# [Extracted data entries]
Lemma pascalize_without_alnum_witness :
  AllChars (fun c => isAlnum c = false) "___"
  /\ AllChars (fun c => c = "_"%char) "___"
  /\ pascalize "___" true = "______".
Proof.
  assert (H : AllChars (fun c => isAlnum c = false) "___")
    by (repeat constructor).
  assert (U : AllChars (fun c => c = "_"%char) "___")
    by (repeat constructor).
  split; [exact H|]. split; [exact U|].
  exact (proj2 (proj2 (pascalize_without_alnum "___" H)) U).
Defined.

(** *** The lines of [withinCharLimit] *)

Lemma trimEnd_length (s : string) : length (trimEnd s) <= length s.
Proof.
  induction s as [|c s IH]; simpl; [lia|].
  destruct (trimEnd s); [destruct (isWhiteSpace c)|]; simpl in *; lia.
Qed.

Lemma trimEnd_space (r : string) (c : ascii) :
  isWhiteSpace c = true -> trimEnd (r ++ String c "") = trimEnd r.
Proof.
  intros W. induction r as [|x r IH]; simpl.
  - rewrite W. reflexivity.
  - rewrite IH. reflexivity.
Qed.

Lemma splitRunsFrom_not_nil (C : ascii -> bool) (s : string) :
  forall inRun, splitRunsFrom C inRun s <> [].
Proof.
  induction s as [|c s IH]; intros inRun; simpl; [discriminate|].
  destruct (C c).
  - destruct inRun; [apply IH | discriminate].
  - destruct (splitRunsFrom C false s); discriminate.
Qed.

(** The pieces and one code unit after each of them are not longer than
    the text and one code unit. *)
Lemma splitRunsFrom_lengths (C : ascii -> bool) (s : string) :
  forall inRun,
    list_sum (map (fun w => S (length w)) (splitRunsFrom C inRun s))
    <= S (length s).
Proof.
  induction s as [|c s IH]; intros inRun; simpl; [lia|].
  destruct (C c).
  - destruct inRun; [specialize (IH true); lia|].
    specialize (IH true). simpl. lia.
  - specialize (IH false).
    destruct (splitRunsFrom C false s) as [|piece rest]; simpl in *; lia.
Qed.

(** A line that holds at most [limit] code units and does not end with
    white space. *)
Lemma line_fits (limit : Z) (prefix currentLine : string) :
  (Z.of_nat (length prefix) <= limit)%Z ->
  currentLine = prefix
  \/ (exists r, currentLine = r ++ " "
                /\ (Z.of_nat (length currentLine) <= limit + 1)%Z) ->
  (Z.of_nat (length (trimEnd currentLine)) <= limit)%Z
  /\ (forall r c, trimEnd currentLine = r ++ String c "" ->
                  isWhiteSpace c = false).
Proof.
  intros Hp H. split; [|apply trimEnd_last].
  destruct H as [->|[r [-> L]]].
  - pose proof (trimEnd_length prefix). lia.
  - rewrite trimEnd_space by reflexivity.
    pose proof (trimEnd_length r). rewrite length_append in L.
    simpl in L. lia.
Qed.

Lemma addWord_eq (limit : Z) (prefix : string) (lines : list string)
  (currentLine word : string) :
  addWord limit prefix (lines, currentLine) word =
    if (limit <? Z.of_nat (length currentLine + length word))%Z then
      ((lines ++ [trimEnd currentLine])%list, prefix)
    else
      (lines, currentLine ++ word ++ " ").
Proof. reflexivity. Qed.

Lemma addWord_fits (limit : Z) (prefix : string) (words : list string) :
  (Z.of_nat (length prefix) <= limit)%Z ->
  forall lines currentLine,
    Forall (fun l => (Z.of_nat (length l) <= limit)%Z
                     /\ (forall r c, l = r ++ String c "" ->
                                     isWhiteSpace c = false)) lines ->
    currentLine = prefix
    \/ (exists r, currentLine = r ++ " "
                  /\ (Z.of_nat (length currentLine) <= limit + 1)%Z) ->
    let '(lines', currentLine') :=
      fold_left (addWord limit prefix) words (lines, currentLine) in
    Forall (fun l => (Z.of_nat (length l) <= limit)%Z
                     /\ (forall r c, l = r ++ String c "" ->
                                     isWhiteSpace c = false)) lines'
    /\ (currentLine' = prefix
        \/ (exists r, currentLine' = r ++ " "
                      /\ (Z.of_nat (length currentLine') <= limit + 1)%Z)).
Proof.
  intros Hp. induction words as [|w words IH]; intros lines cur Hl Hc.
  - simpl. auto.
  - cbn [fold_left]. rewrite addWord_eq.
    destruct (limit <? Z.of_nat (length cur + length w))%Z eqn:O.
    + apply IH; [|left; reflexivity].
      apply Forall_app. split; [exact Hl|].
      constructor; [|constructor]. apply (line_fits limit prefix); assumption.
    + apply IH; [exact Hl|]. right. apply Z.ltb_ge in O.
      exists (cur ++ w). split; [symmetry; apply append_assoc|].
      rewrite !length_append. simpl. lia.
Qed.

(** X6.  With a prefix of at most [limit] code units, every line that
    [withinCharLimit] returns holds at most [limit] code units and does not
    end with white space; so for [within80Chars] and the limit 80. *)
Theorem withinCharLimit_lines_fit :
  (forall text limit prefix lines,
      (Z.of_nat (length prefix) <= limit)%Z ->
      withinCharLimit text limit prefix true = inl lines ->
      Forall (fun l => (Z.of_nat (length l) <= limit)%Z
                       /\ (forall r c, l = r ++ String c "" ->
                                       isWhiteSpace c = false)) lines)
  /\ (forall text prefix lines,
         length prefix <= 80 ->
         within80Chars text prefix true = inl lines ->
         Forall (fun l => length l <= 80
                          /\ (forall r c, l = r ++ String c "" ->
                                          isWhiteSpace c = false)) lines).
Proof.
  assert (G : forall text limit prefix lines,
             (Z.of_nat (length prefix) <= limit)%Z ->
             withinCharLimit text limit prefix true = inl lines ->
             Forall (fun l => (Z.of_nat (length l) <= limit)%Z
                              /\ (forall r c, l = r ++ String c "" ->
                                              isWhiteSpace c = false)) lines).
  { intros text limit prefix lines Hp. unfold withinCharLimit.
    pose proof (addWord_fits limit prefix (splitRuns isWhiteSpace text) Hp
                  [] prefix (Forall_nil _) (or_introl eq_refl)) as H.
    destruct (fold_left (addWord limit prefix) (splitRuns isWhiteSpace text)
                ([], prefix)) as [ls cur].
    destruct H as [Hl Hc]. intros E.
    destruct (truthy cur); injection E as <-; [|exact Hl].
    apply Forall_app. split; [exact Hl|].
    constructor; [|constructor]. apply (line_fits limit prefix); assumption. }
  split; [exact G|].
  intros text prefix lines Hp E.
  assert (Hz : (Z.of_nat (length prefix) <= 80)%Z) by lia.
  eapply Forall_impl; [|exact (G text 80%Z prefix lines Hz E)].
  intros l [Hl Hw]. split; [lia | exact Hw].
Qed.

Lemma withinCharLimit_lines_fit_witness :
  (Z.of_nat (length "// ") <= 12)%Z
  /\ withinCharLimit "one two  three four" 12 "// " true
     = inl ["// one two"; "// four"]
  /\ Forall (fun l => (Z.of_nat (length l) <= 12)%Z
                      /\ (forall r c, l = r ++ String c "" ->
                                      isWhiteSpace c = false))
       ["// one two"; "// four"].
Proof.
  assert (Hp : (Z.of_nat (length "// ") <= 12)%Z) by (simpl; lia).
  split; [exact Hp|]. split; [reflexivity|].
  apply (proj1 withinCharLimit_lines_fit "one two  three four" 12%Z "// "
           _ Hp).
  reflexivity.
Defined.

Lemma concat_empty_cons (x : string) (l : list string) :
  concat "" (x :: l) = x ++ concat "" l.
Proof. apply join_empty_cons. Qed.

Lemma addWord_all_fit (limit : Z) (prefix : string) (words : list string) :
  forall lines currentLine,
    (Z.of_nat (length currentLine
               + list_sum (map (fun w => S (length w)) words))
     <= limit + 1)%Z ->
    fold_left (addWord limit prefix) words (lines, currentLine)
    = (lines, currentLine ++ concat "" (map (fun w => w ++ " ") words)).
Proof.
  induction words as [|w words IH]; intros lines cur H.
  - simpl. rewrite append_nil_r. reflexivity.
  - cbn [fold_left]. rewrite addWord_eq. simpl in H.
    replace (limit <? Z.of_nat (length cur + length w))%Z with false
      by (symmetry; apply Z.ltb_ge; lia).
    rewrite IH.
    + f_equal. change (map (fun w0 => w0 ++ " ") (w :: words))
        with ((w ++ " ") :: map (fun w0 => w0 ++ " ") words).
      rewrite concat_empty_cons, !append_assoc. reflexivity.
    + rewrite !length_append. simpl. lia.
Qed.

Lemma spaced_words (words : list string) :
  words <> [] ->
  concat "" (map (fun w => w ++ " ") words) = concat " " words ++ " ".
Proof.
  induction words as [|w [|w' words] IH]; intros H; [congruence| |].
  - reflexivity.
  - change (map (fun w0 => w0 ++ " ") (w :: w' :: words))
      with ((w ++ " ") :: map (fun w0 => w0 ++ " ") (w' :: words)).
    rewrite concat_empty_cons.
    rewrite IH by discriminate.
    change (concat " " (w :: w' :: words))
      with (w ++ " " ++ concat " " (w' :: words)).
    rewrite !append_assoc. reflexivity.
Qed.

(** X7.  When the prefix and the text together hold at most [limit] code
    units, [withinCharLimit] returns one line: the prefix and the words of
    the text, one space between them, without the white space at the
    end. *)
Theorem withinCharLimit_short_text :
  forall text limit prefix,
    (Z.of_nat (length prefix + length text) <= limit)%Z ->
    withinCharLimit text limit prefix true
    = inl [trimEnd (prefix ++ join (splitRuns isWhiteSpace text) " ")].
Proof.
  intros text limit prefix H. unfold withinCharLimit.
  pose proof (splitRunsFrom_lengths isWhiteSpace text false) as L.
  pose proof (splitRunsFrom_not_nil isWhiteSpace text false) as N.
  fold (splitRuns isWhiteSpace text) in L, N.
  rewrite addWord_all_fit by lia.
  rewrite (spaced_words _ N).
  replace (truthy (prefix ++ concat " " (splitRuns isWhiteSpace text) ++ " "))
    with true.
  - simpl. unfold join. rewrite <- append_assoc.
    rewrite trimEnd_space by reflexivity. reflexivity.
  - rewrite <- append_assoc.
    destruct (prefix ++ concat " " (splitRuns isWhiteSpace text));
      reflexivity.
Qed.

Lemma withinCharLimit_short_text_witness :
  (Z.of_nat (length "> " + length " to  be or   not ") <= 40)%Z
  /\ withinCharLimit " to  be or   not " 40 "> " true
     = inl [">  to be or not"].
Proof.
  split; [simpl; lia|].
  apply (withinCharLimit_short_text " to  be or   not " 40 "> ").
  simpl. lia.
Defined.

End DataUtilsFacts.

(** * MESSAGES: [temporaryMessage] *)

Module TimersFacts.
Import Timers Props.
#[local] Open Scope Z_scope.

(** *** Numbers and delays *)

Lemma Qred_num (z : Z) : Qred (num z) = num z.
Proof.
  unfold num, inject_Z, Qred. simpl.
  pose proof (Z.ggcd_gcd z 1) as G. pose proof (Z.ggcd_correct_divisors z 1) as D.
  destruct (Z.ggcd z 1) as [g [a b]]. simpl in *.
  rewrite Z.gcd_1_r in G. subst g. destruct D as [Da Db].
  rewrite Z.mul_1_l in Da, Db. subst a b. reflexivity.
Qed.

Lemma sub_num (a b : Z) : sub (num a) (num b) = num (a - b).
Proof.
  unfold sub. rewrite <- (Qred_num (a - b)). apply Qred_complete.
  unfold num, Qminus. rewrite <- inject_Z_opp, <- inject_Z_plus.
  reflexivity.
Qed.

Lemma delayMs_pos (after : Q) : 1 <= delayMs after.
Proof.
  unfold delayMs.
  destruct (Qle_bool 1 after) eqn:L; simpl; [|lia].
  destruct (Qle_bool after (num TIMEOUT_MAX)); [|lia].
  apply Qle_bool_imp_le in L. unfold Qle in L. simpl in L.
  rewrite ?Z.mul_1_r, ?Z.mul_1_l in L.
  apply Z.quot_le_lower_bound; lia.
Qed.

Lemma delayMs_num (z : Z) :
  1 <= z <= TIMEOUT_MAX -> delayMs (num z) = z.
Proof.
  intros [L U]. unfold delayMs.
  replace (Qle_bool 1 (num z)) with true.
  - replace (Qle_bool (num z) (num TIMEOUT_MAX)) with true.
    + simpl. apply Z.quot_1_r.
    + symmetry. apply Qle_bool_iff. unfold num. rewrite <- Zle_Qle. exact U.
  - symmetry. apply Qle_bool_iff. change 1%Q with (inject_Z 1).
    unfold num. rewrite <- Zle_Qle. exact L.
Qed.

Lemma div_100_nonneg (n : Z) : 0 < n -> (0 <= div (num 100) (num n))%Q.
Proof.
  intros H. unfold div. rewrite Qred_correct.
  apply Qmult_le_0_compat; [discriminate|].
  apply Qinv_le_0_compat. unfold num. change 0%Q with (inject_Z 0).
  rewrite <- Zle_Qle. lia.
Qed.

(** *** The loop that can be run is one of the loops *)

Section Loop.
Variable time : Z.
Variable options : Options.

#[local] Abbreviation fire := (fire time options).
#[local] Abbreviation step := (step time options).
#[local] Abbreviation steps := (steps time options).
#[local] Abbreviation run := (run time options).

# [Task]
Search the records for the string "assert" and return every line in which it occurs.

# [Task output]
  assert (H : AllChars (fun c => isAlnum c = false) "___")
  assert (U : AllChars (fun c => c = "_"%char) "___")
  assert (G : forall text limit prefix lines,
  assert (Hz : (Z.of_nat (length prefix) <= 80)%Z) by lia.
  assert (Hp : (Z.of_nat (length "// ") <= 12)%Z) by (simpl; lia).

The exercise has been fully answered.